RepMLPNet¶
Introduction¶
Compared to convolutional layers, fully-connected (FC) layers are better at modeling the long-range dependencies but worse at capturing the local patterns, hence usually less favored for image recognition. In this paper, the authors propose a methodology, Locality Injection, to incorporate local priors into an FC layer via merging the trained parameters of a parallel conv kernel into the FC kernel. Locality Injection can be viewed as a novel Structural Re-parameterization method since it equivalently converts the structures via transforming the parameters. Based on that, the authors propose a multi-layer-perceptron (MLP) block named RepMLP Block, which uses three FC layers to extract features, and a novel architecture named RepMLPNet. The hierarchical design distinguishes RepMLPNet from the other concurrently proposed vision MLPs. As it produces feature maps of different levels, it qualifies as a backbone model for downstream tasks like semantic segmentation. Their results reveal that 1) Locality Injection is a general methodology for MLP models; 2) RepMLPNet has favorable accuracy-efficiency trade-off compared to the other MLPs; 3) RepMLPNet is the first MLP that seamlessly transfer to Cityscapes semantic segmentation.
Figure 1. RepMLP Block.[1]
Results¶
Our reproduced model performance on ImageNet-1K is reported as follows.
| Model | Context | Top-1 (%) | Top-5 (%) | Params (M) | Recipe | Download |
|---|---|---|---|---|---|---|
| repmlp_t224 | D910x8-G | 76.68 | 93.30 | 38.30 | yaml | weights |
Notes¶
Context: Training context denoted as {device}x{pieces}-{MS mode}, where mindspore mode can be G - graph mode or F - pynative mode with ms function. For example, D910x8-G is for training on 8 pieces of Ascend 910 NPU using graph mode.
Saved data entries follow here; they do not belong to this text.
Lemma store_step_inv s s' : store_step s s' → subs_inv s → subs_inv s'.
Proof.
  intros [] Hi; [by apply UpsertServer_inv|by eapply AppendLog_inv|by apply SubscribeLogs_subs
    |by apply unsubscribe_inv|by apply close_sub_inv|by destruct Hi..].
Qed.

Lemma store_reachable_inv s : store_reachable s → subs_inv s.
Proof.
  intros Hr. pose proof NewStore_inv as Hi. unfold store_reachable in Hr.
  induction Hr as [|x y z Hs _ IH]; [done|]. apply IH. by eapply store_step_inv.
Qed.

(** ** Log lines *)

Lemma lines_of_add_same l level x : lines_of (add_line l level x) level = lines_of l level ++ [x].
Proof. unfold lines_of, add_line. by repeat (case_match; simpl). Qed.

Lemma GetLogs_tail id level limit s l :
  st_logs s !! id = Some l → 0 < limit →
  ∃ older, ∃ lines, GetLogs id level limit s = Ok lines ∧ lines_of l level = older ++ lines
    ∧ length lines = Nat.min (Z.to_nat limit) (length (lines_of l level)).
Proof.
  intros Hl Hlim. unfold GetLogs. rewrite Hl. cbv zeta. set (src := lines_of l level).
  destruct (Z.leb_spec limit 0); [lia|]. simpl.
  destruct (Z.leb_spec (Z.of_nat (length src)) limit).
  - exists [], src. split; [done|]. split; [done|]. lia.
  - set (k := Z.to_nat (Z.of_nat (length src) - limit)).
    exists (take k src), (drop k src). split; [done|]. split; [by rewrite take_drop|].
    rewrite length_drop. lia.
Qed.

(** Logs of a server.  In every reachable state of the store, appending a
    line never sends on a closed channel and no subscriber's buffer exceeds its
    64 lines.  For a known server the append succeeds, the lines before it are
    kept, and a query with a positive limit returns that many of the last lines
    of the level, the new one last. *)
Theorem store_logs s :
  store_reachable s →
  map_Forall (λ _ b, (length b ≤ sub_cap)%nat) (st_chans s)
  ∧ ∀ now id level msg, ∃ s' r, AppendLog now id level msg s = Some (s', r)
      ∧ (is_Some (GetServer id s) →
         ∃ line old, r = Ok line ∧ ll_MSG line = msg ∧ ll_LVL line = level
           ∧ GetLogs id level 0 s = Ok old ∧ GetLogs id level 0 s' = Ok (old ++ [line])
           ∧ ∀ limit, 0 < limit →
               ∃ older lines, GetLogs id level limit s' = Ok (lines ++ [line])
                 ∧ old = older ++ lines
                 ∧ S (length lines) = Nat.min (Z.to_nat limit) (S (length old))).
Proof.
  intros [H1 _ H3 _ H5 H6]%store_reachable_inv. split; [done|]. intros now id level msg.
  unfold AppendLog. destruct (st_logs s !! id) as [l|] eqn:E.
  - rewrite bool_decide_eq_true_2; [|].
    + eexists _, _. split; [done|]. intros _. set (line := Build_LogLine _ _ _).
      set (s' := mkStore _ _ _ _ _ _ _ _).
      assert (st_logs s' !! id = Some (add_line l level line)) as Hs' by apply lookup_insert_eq.
      exists line, (lines_of l level). do 3 (split; [done|]).
      assert (∀ s0 l', st_logs s0 !! id = Some l' → GetLogs id level 0 s0 = Ok (lines_of l' level))
        as Hz by (intros s0 l' Hl; unfold GetLogs; by rewrite Hl).
      split; [by apply Hz|]. split.
      { by rewrite (Hz _ _ Hs') lines_of_add_same. }
      intros limit Hlim.
      destruct (GetLogs_tail id level limit s' _ Hs' Hlim) as (older & lines & Hg & Hsrc & Hlen).
      rewrite lines_of_add_same in Hsrc. rewrite lines_of_add_same length_app /= in Hlen.
      destruct lines as [|x lines _] using rev_ind; [simpl in Hlen; lia|].
      rewrite app_assoc in Hsrc. apply app_inj_tail in Hsrc as [Hold <-].
      exists older, lines. split; [exact Hg|]. split; [done|].
      rewrite length_app /= in Hlen. lia.
    + apply set_eq. intros ch. split; [|set_solver].
      intros [Hin Hc]%elem_of_intersection. apply H1 in Hin as [_ Hin]. set_solver.
  - eexists _, _. split; [done|]. intros [srv Hs]. unfold GetServer in Hs.
    apply elem_of_dom_2 in Hs. apply H6, elem_of_dom in Hs as [? Hs]. congruence.
Qed.
(* ===== verification/Permission.v ===== *)
(** * The capability cache (internal/permission/permission.go)

    Capabilities are listed from the API server at most once per interval; an
    action is allowed when a cached capability names it and selects the
    workspace, or when there are no capabilities at all. *)

From S2P Require Import Prelude GoStrings Values.

Local Open Scope Z_scope.

(** ** State *)

(** [None] selects everything. *)
Record CapabilityEntry : Type := {
  ce_Name : string;
  ce_Actions : gset string;
  ce_Selector : option (gmap string string)
}.

(** [lastSync] is [None] until the first successful listing. *)
Record Cache : Type := {
  ca_caps : list CapabilityEntry;
  ca_lastSync : option Z;
  ca_syncEvery : Z
}.

Definition NewCache (refresh : Z) : Cache :=
  {| ca_caps := []; ca_lastSync := None; ca_syncEvery := refresh |}.

(** [labels.SelectorFromSet(sel).Matches(lbls)]. *)
Class Labels := selector_matches : gmap string string → gmap string string → bool.

(** ** Reading a capability *)

(** The strings of an array of actions. *)
Definition actions_of (spec : doc) : gset string :=
  match spec !! "actions" with
  | Some (AArr l) => list_to_set (omap (λ a, match a with AStr s => Some s | _ => None end) l)
  | _ => ∅
  end.

(** The string entries of [selector.matchLabels]. *)
Definition match_labels (ml : list (string * any)) : gmap string string :=
  list_to_map (omap (λ kv, match kv.2 with AStr v => Some (kv.1, v) | _ => None end) ml).

Definition selector_of_spec (spec : doc) : option (gmap string string) :=
  match spec !! "selector" with
  | Some (AObj sel) =>
      match (list_to_map sel : doc) !! "matchLabels" with
      | Some (AObj ml) => Some (match_labels ml)
      | _ => None
      end
  | _ => None
  end.

(** An object without a spec is skipped. *)
Definition capability_of (item : string * doc) : option CapabilityEntry :=
  match item.2 !! "spec" with
  | Some (AObj sp) =>
      let spec : doc := list_to_map sp in
      Some {| ce_Name := item.1; ce_Actions := actions_of spec;
              ce_Selector := selector_of_spec spec |}
  | _ => None
  end.

(** ** Operations *)

(** [time.Since(lastSync) < syncEvery]; the zero time is always stale. *)
Definition fresh_enough (c : Cache) (now : Z) : bool :=
  match ca_lastSync c with
  | None => false
  | Some t => now - t <? ca_syncEvery c
  end.

(** [listing] is the answer of the API server if it is asked; [done_at] the
    time after it. *)
Definition sync (c : Cache) (now : Z) (listing : result (list (string * doc))) (done_at : Z)
    : Cache :=
  if fresh_enough c now then c
  else match listing with
       | Err _ => c
       | Ok items => {| ca_caps := omap capability_of items; ca_lastSync := Some done_at;
                        ca_syncEvery := ca_syncEvery c |}
       end.

Definition grants `{Labels} (action : string) (lbls : gmap string string) (e : CapabilityEntry)
    : bool :=
  bool_decide (action ∈ ce_Actions e)
  && match ce_Selector e with None => true | Some sel => selector_matches sel lbls end.

Definition allowed_by `{Labels} (caps : list CapabilityEntry) (action : string)
    (lbls : gmap string string) : bool :=
  match caps with [] => true | _ => existsb (grants action lbls) caps end.

Definition Allow `{Labels} (c : Cache) (now : Z) (listing : result (list (string * doc)))
    (done_at : Z) (action : string) (lbls : gmap string string) : Cache * bool :=
  let c' := sync c now listing done_at in
  (c', allowed_by (ca_caps c') action lbls).

(** ** Lemmas *)

(** The documented meaning of an equality selector. *)
Definition labels_law `{Labels} : Prop :=
  ∀ sel lbls, selector_matches sel lbls = true ↔ sel ⊆ lbls.

(** An entry grants an action on a workspace. *)
Definition granted (e : CapabilityEntry) (action : string) (lbls : gmap string string) : Prop :=
  action ∈ ce_Actions e ∧ ∀ sel, ce_Selector e = Some sel → sel ⊆ lbls.

Lemma grants_spec `{Labels} action lbls e :
  labels_law → grants action lbls e = true ↔ granted e action lbls.
Proof.
  intros HL. unfold grants, granted. rewrite andb_true_iff bool_decide_eq_true.
  destruct (ce_Selector e) as [sel|]; [rewrite HL|]; naive_solver.
Qed.

Lemma allowed_by_spec `{Labels} caps action lbls :
  labels_law →
  allowed_by caps action lbls = true ↔ caps = [] ∨ ∃ e, e ∈ caps ∧ granted e action lbls.
Proof.
  intros HL. unfold allowed_by. destruct caps as [|e0 caps]; [naive_solver|].
  rewrite List.existsb_exists. setoid_rewrite <-list_elem_of_In.
  setoid_rewrite grants_spec; [|done]. split; [by right|]. by intros [?|?].
Qed.

Lemma sync_fresh c now listing done_at : fresh_enough c now = true → sync c now listing done_at = c.
Proof. unfold sync. by intros ->. Qed.

(** C29: decisions of the capability cache.  When the cache is stale and the
    listing succeeds, an action is allowed exactly if no listed object is a
    capability, or one of them names the action and its labels are among the
    workspace's; for the refresh interval after that the same question has the
    same answer whatever the API server says.  When the listing fails the
    previous capabilities keep deciding, and a cache that never listed
    successfully allows everything. *)
Theorem capability_decision `{Labels} (c : Cache) now items e done_at action lbls :
  labels_law → fresh_enough c now = false →
  let r := Allow c now (Ok items) done_at action lbls in
  (r.2 = true ↔
     (∀ it, it ∈ items → capability_of it = None)
     ∨ ∃ it cap, it ∈ items ∧ capability_of it = Some cap ∧ granted cap action lbls)
  ∧ (∀ now' listing' done', now' - done_at < ca_syncEvery c →
       Allow r.1 now' listing' done' action lbls = r)
  ∧ Allow c now (Err e) done_at action lbls = (c, allowed_by (ca_caps c) action lbls)
  ∧ (Allow (NewCache (ca_syncEvery c)) now (Err e) done_at action lbls).2 = true.
Proof.
  intros HL Hf r. split; [|split; [|split]].
  - unfold r, Allow, sync. rewrite Hf. cbn [snd ca_caps]. rewrite allowed_by_spec //. split.
    + intros [Hn|(cap & Hin & Hg)]; [left|right].
      * intros it Hit. destruct (capability_of it) as [cap|] eqn:E; [|done]. exfalso.
        assert (cap ∈ omap capability_of items) as Hc by (apply list_elem_of_omap; eauto).
        rewrite Hn in Hc. by apply not_elem_of_nil in Hc.
      * apply list_elem_of_omap in Hin as (it & Hit & E). eauto.
    + intros [Hn|(it & cap & Hit & E & Hg)].
      * left. clear -Hn. induction items as [|x l IH]; [done|]. simpl.
        rewrite Hn; [|left]. apply IH. intros it Hit. apply Hn. by right.
      * right. exists cap. split; [|done]. apply list_elem_of_omap. eauto.
  - intros now' listing' done' Hnow. unfold r, Allow at 2 3. cbn [fst snd].
    set (c' := sync c now (Ok items) done_at). unfold Allow. rewrite sync_fresh; [done|].
    unfold c', sync, fresh_enough. fold (fresh_enough c now). rewrite Hf. simpl. lia.
  - unfold Allow, sync. by rewrite Hf.
  - done.
Qed.

(** Label maps as in the API machinery. *)
Definition sub_labels : Labels := λ sel lbls, bool_decide (sel ⊆ lbls).

Definition demo_capability : string * doc :=
  ("ops", {[ "spec" := AObj [("actions", AArr [AStr "stopAll"]);
               ("selector", AObj [("matchLabels", AObj [("team", AStr "ops")])])] ]}).

Lemma capability_decision_witness :
  let allow l := (@Allow sub_labels (NewCache 10) 0 (Ok [demo_capability]) 1 "stopAll" l).2 in
  allow {[ "team" := "ops" ]} = true ∧ allow ∅ = false
  ∧ (allow ∅ = true ↔
     (∀ it, it ∈ [demo_capability] → capability_of it = None)
     ∨ ∃ it cap, it ∈ [demo_capability] ∧ capability_of it = Some cap ∧ granted cap "stopAll" ∅).
Proof.
  intros allow. do 2 (split; [vm_compute; reflexivity|]).
  refine (proj1 (@capability_decision sub_labels (NewCache 10) 0 [demo_capability] "" 1 "stopAll" ∅
                   _ _)); [|reflexivity].
  intros sel lbls. apply bool_decide_eq_true.
Defined.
Top-1 and Top-5: Accuracy reported on the validation set of ImageNet-1K.
Quick Start¶
Preparation¶
Installation¶
Please refer to the installation instruction in MindCV.
Dataset Preparation¶
Please download the ImageNet-1K dataset for model training and validation.
Training¶
Distributed Training
It is easy to reproduce the reported results with the pre-defined training recipe. For distributed training on multiple Ascend 910 devices, please run
# distributed training on multiple GPU/Ascend devices
mpirun -n 8 python train.py --config configs/repmlp/repmlp_t224_ascend.yaml --data_dir /path/to/imagenet
If the script is executed by the root user, the
--allow-run-as-rootparameter must be added tompirun.
Similarly, you can train the model on multiple GPU devices with the above mpirun command.
For detailed illustration of all hyper-parameters, please refer to config.py.
Note: As the global batch size (batch_size x num_devices) is an important hyper-parameter, it is recommended to keep the global batch size unchanged for reproduction or adjust the learning rate linearly to a new global batch size.
Standalone Training
If you want to train or finetune the model on a smaller dataset without distributed training, please run:
# standalone training on a CPU/GPU/Ascend device
python train.py --config configs/repmlp/repmlp_t224_ascend.yaml --data_dir /path/to/imagenet --distribute False
Validation¶
To validate the accuracy of the trained model, you can use validate.py and parse the checkpoint path with --ckpt_path.
python validate.py --model=RepMLPNet_T224 --data_dir /path/to/imagenet --ckpt_path /path/to/ckpt
Deployment¶
To deploy online inference services with the trained model efficiently, please refer to the deployment tutorial.
References¶
[1]. Ding X, Chen H, Zhang X, et al. Repmlpnet: Hierarchical vision mlp with re-parameterized locality[C]//Proceedings of the IEEE/CVF Conference on Computer Vision and Pattern Recognition. 2022: 578-587.